[Input data]
Definition bind {A B} (m : M A) (k : A -> M B) : M B :=
  fun sk =>
    match m sk with
    | (Ret a, sk') => k a sk'
    | (Raise e, sk') => (Raise e, sk')
    | (OutOfFuel, sk') => (OutOfFuel, sk')
    end.

Notation "x <- m ;; k" := (bind m (fun x => k))
  (at level 61, m at next level, right associativity).
Notation "m ;;; k" := (bind m (fun _ => k))
  (at level 61, right associativity).

(** [try: body / except Exception as e: handler e]. *)
Definition try_except {A} (body : M A) (handler : exn -> M A) : M A :=
  fun sk =>
    match body sk with
    | (Raise e, sk') => handler e sk'
    | r => r
    end.

(** [try: body / finally: fin]: [fin] runs on every exit of [body]; an
    exception out of [fin] replaces the result of [body]. *)
Definition try_finally {A} (body : M A) (fin : M unit) : M A :=
  fun sk =>
    match body sk with
    | (OutOfFuel, sk') => (OutOfFuel, sk')
    | (r, sk') =>
      match fin sk' with
      | (Ret _, sk'') => (r, sk'')
      | (Raise e, sk'') => (Raise e, sk'')
      | (OutOfFuel, sk'') => (OutOfFuel, sk'')
      end
    end.

(** [time.time()]: the next scripted reading; the clock stands still once
    the script is used up. *)
Definition time_time : M Z :=
  fun sk =>
    let w := world sk in
    match clock w with
    | [] => (Ret (now w), sk)
    | t :: rest =>
      (Ret t,
       set_world (mkWorld t rest (error_log w) (recv_log w)
                          (fresh_sockets w)) sk)
    end.

(** Modelled from the spec: [parse_exception] and [log_exception] of
    [pyp2p/lib.py], which is not among the sources.  The error sink
    "consumes a record-structured-error call with no return value; used for
    diagnostics only, never affects control flow". *)
Definition log_exception (e : exn) : M unit :=
  fun sk =>
    let w := world sk in
    (Ret tt,
     set_world (mkWorld (now w) (clock w) (error_log w ++ [e]) (recv_log w)
                        (fresh_sockets w)) sk).

(** The peer's side notes every [recv] call. *)
Definition note_recv (r : rx_result) (sk : Sock) : Sock :=
  let w := world sk in
  set_world (mkWorld (now w) (clock w) (error_log w) (recv_log w ++ [r])
                     (fresh_sockets w)) sk.

Definition raise {A} (e : exn) : M A := fun sk => (Raise e, sk).
Definition gets {A} (f : Sock -> A) : M A := fun sk => (Ret (f sk), sk).
Definition modify (f : Sock -> Sock) : M unit := fun sk => (Ret tt, f sk).

Definition is_some {A} (o : option A) : bool :=
  match o with Some _ => true | None => false end.

(** ** Connection lifecycle *)

(** [close]: both the shutdown and the close of the socket sit under
    [try/except: pass]; what remains is [connected = 0] and [s = None]. *)
Definition close : M unit :=
  modify (fun sk => set_s None (set_connected false sk)).

(** [set_blocking]: [self.s.setblocking] is an attribute access on [self.s],
    which is [None] once the channel was closed. *)
Definition set_blocking (flag : bool) (t : option Z) : M unit :=
  fun sk =>
    match s sk with
    | None => (Raise AttributeError, sk)
    | Some sock =>
      let sock1 := sock_setblocking flag sock in
      let sock2 :=
        if flag then
          match t with
          | Some v => sock_settimeout v sock1
          | None => sock1
          end
        else sock1 in
      (Ret tt, set_blocking_flag flag (set_s (Some sock2) sk))
    end.

(** [set_sock]: adopt a socket that was connected elsewhere ([None] is the
    Python value a caller may pass).  [peername] is what [s.getpeername()]
    answers, [None] when it raises; [set_keep_alive] only sets socket
    options. *)
Definition set_sock (new : option Socket) (peername : option (string * Z))
  : M unit :=
  close ;;;
  modify (fun sk => set_connected true (set_s new sk)) ;;;
  (fun sk => set_blocking (blocking sk) (timeout sk) sk) ;;;
  match peername with
  | Some (a, p) => modify (set_addr_port (Some a) (Some p))
  | None => modify (set_connected false)
  end.

(** [socket.socket(AF_INET, SOCK_STREAM)], wrapped by [ssl.wrap_socket] when
    [use_ssl] is set (the wrapping does not show in the scripted peer). *)
Definition new_socket : M unit :=
  fun sk =>
    let w := world sk in
    match fresh_sockets w with
    | [] => (Raise (SocketError EMFILE), sk)
    | sock :: rest =>
      (Ret tt,
       set_s (Some sock)
             (set_world (mkWorld (now w) (clock w) (error_log w)
                                 (recv_log w) rest) sk))
    end.

(** [self.s.connect((addr, int(port)))]. *)
Definition sock_connect (a : option string) (p : option Z) : M unit :=
  fun sk =>
    match s sk with
    | None => (Raise AttributeError, sk)
    | Some sock =>
      match p, a with
      | None, _ => (Raise TypeError, sk)
      | Some _, None => (Raise TypeError, sk)
      | Some _, Some _ =>
        match connect_error sock with
        | Some e => (Raise e, sk)
        | None => (Ret tt, sk)
        end
      end
    end.

(** [connect].  The bind to a named interface ([get_lan_ip], [s.bind]) is
    under [try/except: pass] and leaves no trace in the state. *)
Definition connect (a : option string) (p : option Z) : M unit :=
  modify (set_addr_port a p) ;;;
  (fun sk => match s sk with
             | None => new_socket sk
             | Some _ => (Ret tt, sk)
             end) ;;;
  try_except
    (sock_connect a p ;;;
     (fun sk => if blocking sk then (Ret tt, sk)
                else set_blocking (blocking sk) (timeout sk) sk) ;;;
     modify (set_connected true))
    (fun e => close ;;; log_exception e ;;; raise ConnectFailed).

(** [reconnect]: the bare [except:] catches whatever [connect] raises; the
    reads of [self.addr] and [self.port] come before the [try]. *)
Definition reconnect : M unit :=
  fun sk =>
    if connected sk then (Ret tt, sk)
    else
      match addr sk with
      | None => (Raise AttributeError, sk)
      | Some None => (Ret tt, sk)
      | Some (Some a) =>
        match port sk with
        | None => (Raise AttributeError, sk)
        | Some None => (Ret tt, sk)
        | Some (Some p) =>
          match connect (Some a) (Some p) sk with
          | (Raise _, sk') => (Ret tt, set_connected false sk')
          | r => r
          end
        end
      end.

(** [Sock.__init__]: the attributes it assigns, then [settimeout(5)] on the
    new socket, the first heart-beat reading, and [connect] when both an
    address and a port are given.  [set_keep_alive] only sets socket
    options. *)
Definition __init__ (a : option string) (p : option Z) (blocking0 : bool)
           (timeout0 : option Z) (interface0 : string) (use_ssl0 : bool)
           (w : World) : outcome unit * Sock :=
  (new_socket ;;;
   (fun sk => match s sk with
              | None => (Raise AttributeError, sk)
              | Some sock => (Ret tt, set_s (Some (sock_settimeout 5 sock)) sk)
              end) ;;;
   t <- time_time ;;
   modify (set_last_heart_beat t) ;;;
   match a, p with
   | Some _, Some _ => connect a p
   | _, _ => ret tt
   end)
    (mkSock None [] (1024 * 1024) 1024 (100 * 1024) [] blocking0 timeout0
            None use_ssl0 false interface0 CRLF 0 (5 * 60) None None w).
[/Input data]
Work required — Write out the data above again, word for word.

Output for this task —
Definition bind {A B} (m : M A) (k : A -> M B) : M B :=
  fun sk =>
    match m sk with
    | (Ret a, sk') => k a sk'
    | (Raise e, sk') => (Raise e, sk')
    | (OutOfFuel, sk') => (OutOfFuel, sk')
    end.

Notation "x <- m ;; k" := (bind m (fun x => k))
  (at level 61, m at next level, right associativity).
Notation "m ;;; k" := (bind m (fun _ => k))
  (at level 61, right associativity).

(** [try: body / except Exception as e: handler e]. *)
Definition try_except {A} (body : M A) (handler : exn -> M A) : M A :=
  fun sk =>
    match body sk with
    | (Raise e, sk') => handler e sk'
    | r => r
    end.

(** [try: body / finally: fin]: [fin] runs on every exit of [body]; an
    exception out of [fin] replaces the result of [body]. *)
Definition try_finally {A} (body : M A) (fin : M unit) : M A :=
  fun sk =>
    match body sk with
    | (OutOfFuel, sk') => (OutOfFuel, sk')
    | (r, sk') =>
      match fin sk' with
      | (Ret _, sk'') => (r, sk'')
      | (Raise e, sk'') => (Raise e, sk'')
      | (OutOfFuel, sk'') => (OutOfFuel, sk'')
      end
    end.

(** [time.time()]: the next scripted reading; the clock stands still once
    the script is used up. *)
Definition time_time : M Z :=
  fun sk =>
    let w := world sk in
    match clock w with
    | [] => (Ret (now w), sk)
    | t :: rest =>
      (Ret t,
       set_world (mkWorld t rest (error_log w) (recv_log w)
                          (fresh_sockets w)) sk)
    end.

(** Modelled from the spec: [parse_exception] and [log_exception] of
    [pyp2p/lib.py], which is not among the sources.  The error sink
    "consumes a record-structured-error call with no return value; used for
    diagnostics only, never affects control flow". *)
Definition log_exception (e : exn) : M unit :=
  fun sk =>
    let w := world sk in
    (Ret tt,
     set_world (mkWorld (now w) (clock w) (error_log w ++ [e]) (recv_log w)
                        (fresh_sockets w)) sk).

(** The peer's side notes every [recv] call. *)
Definition note_recv (r : rx_result) (sk : Sock) : Sock :=
  let w := world sk in
  set_world (mkWorld (now w) (clock w) (error_log w) (recv_log w ++ [r])
                     (fresh_sockets w)) sk.

Definition raise {A} (e : exn) : M A := fun sk => (Raise e, sk).
Definition gets {A} (f : Sock -> A) : M A := fun sk => (Ret (f sk), sk).
Definition modify (f : Sock -> Sock) : M unit := fun sk => (Ret tt, f sk).

Definition is_some {A} (o : option A) : bool :=
  match o with Some _ => true | None => false end.

(** ** Connection lifecycle *)

(** [close]: both the shutdown and the close of the socket sit under
    [try/except: pass]; what remains is [connected = 0] and [s = None]. *)
Definition close : M unit :=
  modify (fun sk => set_s None (set_connected false sk)).

(** [set_blocking]: [self.s.setblocking] is an attribute access on [self.s],
    which is [None] once the channel was closed. *)
Definition set_blocking (flag : bool) (t : option Z) : M unit :=
  fun sk =>
    match s sk with
    | None => (Raise AttributeError, sk)
    | Some sock =>
      let sock1 := sock_setblocking flag sock in
      let sock2 :=
        if flag then
          match t with
          | Some v => sock_settimeout v sock1
          | None => sock1
          end
        else sock1 in
      (Ret tt, set_blocking_flag flag (set_s (Some sock2) sk))
    end.

(** [set_sock]: adopt a socket that was connected elsewhere ([None] is the
    Python value a caller may pass).  [peername] is what [s.getpeername()]
    answers, [None] when it raises; [set_keep_alive] only sets socket
    options. *)
Definition set_sock (new : option Socket) (peername : option (string * Z))
  : M unit :=
  close ;;;
  modify (fun sk => set_connected true (set_s new sk)) ;;;
  (fun sk => set_blocking (blocking sk) (timeout sk) sk) ;;;
  match peername with
  | Some (a, p) => modify (set_addr_port (Some a) (Some p))
  | None => modify (set_connected false)
  end.

(** [socket.socket(AF_INET, SOCK_STREAM)], wrapped by [ssl.wrap_socket] when
    [use_ssl] is set (the wrapping does not show in the scripted peer). *)
Definition new_socket : M unit :=
  fun sk =>
    let w := world sk in
    match fresh_sockets w with
    | [] => (Raise (SocketError EMFILE), sk)
    | sock :: rest =>
      (Ret tt,
       set_s (Some sock)
             (set_world (mkWorld (now w) (clock w) (error_log w)
                                 (recv_log w) rest) sk))
    end.

(** [self.s.connect((addr, int(port)))]. *)
Definition sock_connect (a : option string) (p : option Z) : M unit :=
  fun sk =>
    match s sk with
    | None => (Raise AttributeError, sk)
    | Some sock =>
      match p, a with
      | None, _ => (Raise TypeError, sk)
      | Some _, None => (Raise TypeError, sk)
      | Some _, Some _ =>
        match connect_error sock with
        | Some e => (Raise e, sk)
        | None => (Ret tt, sk)
        end
      end
    end.

(** [connect].  The bind to a named interface ([get_lan_ip], [s.bind]) is
    under [try/except: pass] and leaves no trace in the state. *)
Definition connect (a : option string) (p : option Z) : M unit :=
  modify (set_addr_port a p) ;;;
  (fun sk => match s sk with
             | None => new_socket sk
             | Some _ => (Ret tt, sk)
             end) ;;;
  try_except
    (sock_connect a p ;;;
     (fun sk => if blocking sk then (Ret tt, sk)
                else set_blocking (blocking sk) (timeout sk) sk) ;;;
     modify (set_connected true))
    (fun e => close ;;; log_exception e ;;; raise ConnectFailed).

(** [reconnect]: the bare [except:] catches whatever [connect] raises; the
    reads of [self.addr] and [self.port] come before the [try]. *)
Definition reconnect : M unit :=
  fun sk =>
    if connected sk then (Ret tt, sk)
    else
      match addr sk with
      | None => (Raise AttributeError, sk)
      | Some None => (Ret tt, sk)
      | Some (Some a) =>
        match port sk with
        | None => (Raise AttributeError, sk)
        | Some None => (Ret tt, sk)
        | Some (Some p) =>
          match connect (Some a) (Some p) sk with
          | (Raise _, sk') => (Ret tt, set_connected false sk')
          | r => r
          end
        end
      end.

(** [Sock.__init__]: the attributes it assigns, then [settimeout(5)] on the
    new socket, the first heart-beat reading, and [connect] when both an
    address and a port are given.  [set_keep_alive] only sets socket
    options. *)
Definition __init__ (a : option string) (p : option Z) (blocking0 : bool)
           (timeout0 : option Z) (interface0 : string) (use_ssl0 : bool)
           (w : World) : outcome unit * Sock :=
  (new_socket ;;;
   (fun sk => match s sk with
              | None => (Raise AttributeError, sk)
              | Some sock => (Ret tt, set_s (Some (sock_settimeout 5 sock)) sk)
              end) ;;;
   t <- time_time ;;
   modify (set_last_heart_beat t) ;;;
   match a, p with
   | Some _, Some _ => connect a p
   | _, _ => ret tt
   end)
    (mkSock None [] (1024 * 1024) 1024 (100 * 1024) [] blocking0 timeout0
            None use_ssl0 false interface0 CRLF 0 (5 * 60) None None w).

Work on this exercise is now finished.